China decided to ban the solid waste coming into the country with higher contamination rates because of the pollution the contamination was causing China. They have committed to “protect China’s environmental interests and people’s health” and focus on recycling their own solid waste, so they have closed the door on the rest of the world.
The China ban has been a major upset worldwide in the flow of recyclables. In 2015, China bought 49.6 million metric tons of solid waste; that same year the United States shipped more than 16 million metric tons to China, which was worth more than $5.2 billion. Last year, the United States sent 4,000 shipping containers filled with recyclable solid waste every day to China.
In the United States and worldwide, local recycling businesses that take the curbside waste have piles and piles of paper and plastic mounting that they do not know what to do with. The United States currently does not have the facilities to recycle all of the waste in the country, and to gain the capability to process the quantity we produce will take a very long time.
There is a risk that curbside recycling may have to be halted until a solution or purchaser is identified. Halting recyclable collection would mean everything would head to the landfill. Europe recycles 30 percent of its plastics; the United States recycles just 9 percent.
In the United States, about 15 percent of what is put into recycling containers curbside is trash that should be headed to the landfill. This contamination is a problem, and the sorting facilities try to deal with this, but they are not able to completely rid the waste of all contamination.
What can you do, you ask? First, educate yourself on what is and is not allowed in our recycling. The Cuyahoga County Solid Waste District has a wonderful website that explains what you can do with pretty much anything you are looking to get rid of (www.cuyahogarecycles.org).
What should go into your curbside recycling: cans, cartons, glass, paper and boxes, and plastic bottles and jugs. That’s it. This means that plastic cups (the red ones that are so popular) are landfill trash. Also, any kind of plastic clamshell container, such as ones used for berries, is also landfill trash. The type of plastic used for cups and clamshells is too brittle and falls apart during processing.
Also, no plastic plates or utensils are accepted in recycling, regardless of the plastics number on the bottom. In fact, the Solid Waste District is asking that we don’t even check the number for recycling anymore, as it does not correlate to if it can be recycled or not.
Shredded paper is not accepted curbside either (see below about what to do with sensitive documents). The District also asks that you do not put anything smaller than 2 square inches in recycling as that is too small to process.
Your next step to help relieve the global recycling problem is to reduce your single-use plastic and paper use. Bring your own bags to the store (as well as your own produce bags), bring your own coffee mug to the coffee shop, and fill your reusable water bottle from the tap. When given a choice, choose a can of pop over a plastic bottle. Also, try to limit your use of paper as much as you can.

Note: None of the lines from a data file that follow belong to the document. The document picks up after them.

(** C6. A fan-out run inserts exactly one ticket per distinct station among
    its lines, the station of a line being its [kitchen_station] field, or
    'Main Kitchen' when the field is unset or empty; each ticket holds, in
    order, one 'Pending' ticket line per line of its station, with the
    line's item and quantity (and, at placement, its name as [order_item]).
    The tickets already there are left as they are, a run over no lines
    inserts nothing, and the tickets of an append are marked additional. *)
Theorem fan_out_one_ticket_per_station (autoname : string -> nat -> string)
  (order : RestaurantOrder) (new_items : list ValidatedItem) (d : Db) :
  let station (field : option string) : string :=
    match field with
    | Some s => if s =? "" then "Main Kitchen" else s
    | None => "Main Kitchen"
    end in
  (exists news d',
      create_kitchen_orders autoname order d = (Ok tt, d')
      /\ db_kots d' = (db_kots d ++ news)%list
      /\ NoDup (map kot_kitchen_station news)
      /\ (forall s, In s (map kot_kitchen_station news)
                    <-> exists line, In line (ro_items order)
                                     /\ station (roi_kitchen_station line) = s)
      /\ Forall
           (fun k =>
              let lines :=
                filter
                  (fun l => station (roi_kitchen_station l)
                            =? kot_kitchen_station k)
                  (ro_items order) in
              kot_restaurant_order k = ro_name order
              /\ kot_status k = "New"
              /\ kot_is_additional k = 0%Z
              /\ map (set_koi_name "") (kot_items k)
                 = map kot_line_of_order_line lines
              /\ map (fun i => (koi_order_item i, koi_menu_item i, koi_qty i,
                                koi_status i))
                     (kot_items k)
                 = map (fun l => (Some (roi_name l), roi_menu_item l,
                                  roi_qty l, "Pending"))
                       lines)
           news)
  /\ (exists news d',
        create_kitchen_orders_for_items autoname order new_items d
        = (Ok tt, d')
        /\ db_kots d' = (db_kots d ++ news)%list
        /\ NoDup (map kot_kitchen_station news)
        /\ (forall s, In s (map kot_kitchen_station news)
                      <-> exists item, In item new_items
                                       /\ station (vi_kitchen_station item) = s)
        /\ Forall
             (fun k =>
                let items :=
                  filter
                    (fun i => station (vi_kitchen_station i)
                              =? kot_kitchen_station k)
                    new_items in
                kot_restaurant_order k = ro_name order
                /\ kot_status k = "New"
                /\ kot_is_additional k = 1%Z
                /\ map (set_koi_name "") (kot_items k)
                   = map kot_line_of_validated items
                /\ map (fun i => (koi_order_item i, koi_menu_item i,
                                  koi_qty i, koi_status i))
                       (kot_items k)
                   = map (fun i => (None, vi_menu_item i, vi_qty i, "Pending"))
                         items)
             news)
  /\ create_kitchen_orders_for_items autoname order [] d = (Ok tt, d).
Proof.
  intros station.
  split; [|split].
  - destruct (fan_out_tickets autoname station_of_line (station_kot order)
                (ro_items order) d) as (news & d' & E & Hk & Hnd & Hs & Hf).
    { reflexivity. }
    { intros [s xs] H. simpl in *. now destruct xs. }
    exists news, d'. repeat split; trivial; try apply Hs.
    eapply Forall_impl; [|exact Hf]. intros k Ek. simpl in Ek.
    assert (Hi : map (set_koi_name "") (kot_items k)
                 = map (set_koi_name "")
                     (map kot_line_of_order_line
                        (filter (fun l => station_of_line l
                                          =? kot_kitchen_station k)
                           (ro_items order)))).
    { exact (f_equal kot_items Ek). }
    cbv zeta. repeat split.
    + exact (f_equal kot_restaurant_order Ek).
    + exact (f_equal kot_status Ek).
    + exact (f_equal kot_is_additional Ek).
    + rewrite Hi, map_map. reflexivity.
    + exact (ticket_lines_fields kot_line_of_order_line _ _ Hi).
  - destruct (fan_out_tickets autoname station_of_validated
                (additional_kot order) new_items d)
      as (news & d' & E & Hk & Hnd & Hs & Hf).
    { reflexivity. }
    { intros [s xs] H. simpl in *. now destruct xs. }
    exists news, d'. repeat split; trivial; try apply Hs.
    eapply Forall_impl; [|exact Hf]. intros k Ek. simpl in Ek.
    assert (Hi : map (set_koi_name "") (kot_items k)
                 = map (set_koi_name "")
                     (map kot_line_of_validated
                        (filter (fun i => station_of_validated i
                                          =? kot_kitchen_station k)
                           new_items))).
    { exact (f_equal kot_items Ek). }
    cbv zeta. repeat split.
    + exact (f_equal kot_restaurant_order Ek).
    + exact (f_equal kot_status Ek).
    + exact (f_equal kot_is_additional Ek).
    + rewrite Hi, map_map. reflexivity.
    + exact (ticket_lines_fields kot_line_of_validated _ _ Hi).
  - reflexivity.
Qed.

Think twice about which documents you need to print and cancel any unwanted junk mail and catalogues. The city of Bay Village and the Green Team are hosting a shredding event on April 21 at the police station. When you bring sensitive documents to the shredding event, they will be recycled. You can also recycle shredded paper by placing it in a paper bag and putting it in the Paper Retriever bins around town. It is not accepted in the curbside bins.
It is my opinion that China's ban will force the United States and other industrialized countries to deal with and take responsibility of its own waste. This means drastically reducing the amount we produce. As I write in my column all the time: you (yes, you!) can and will make a difference. We are each, as individuals, responsible for doing our own part and when each of our actions is combined, we can change the world.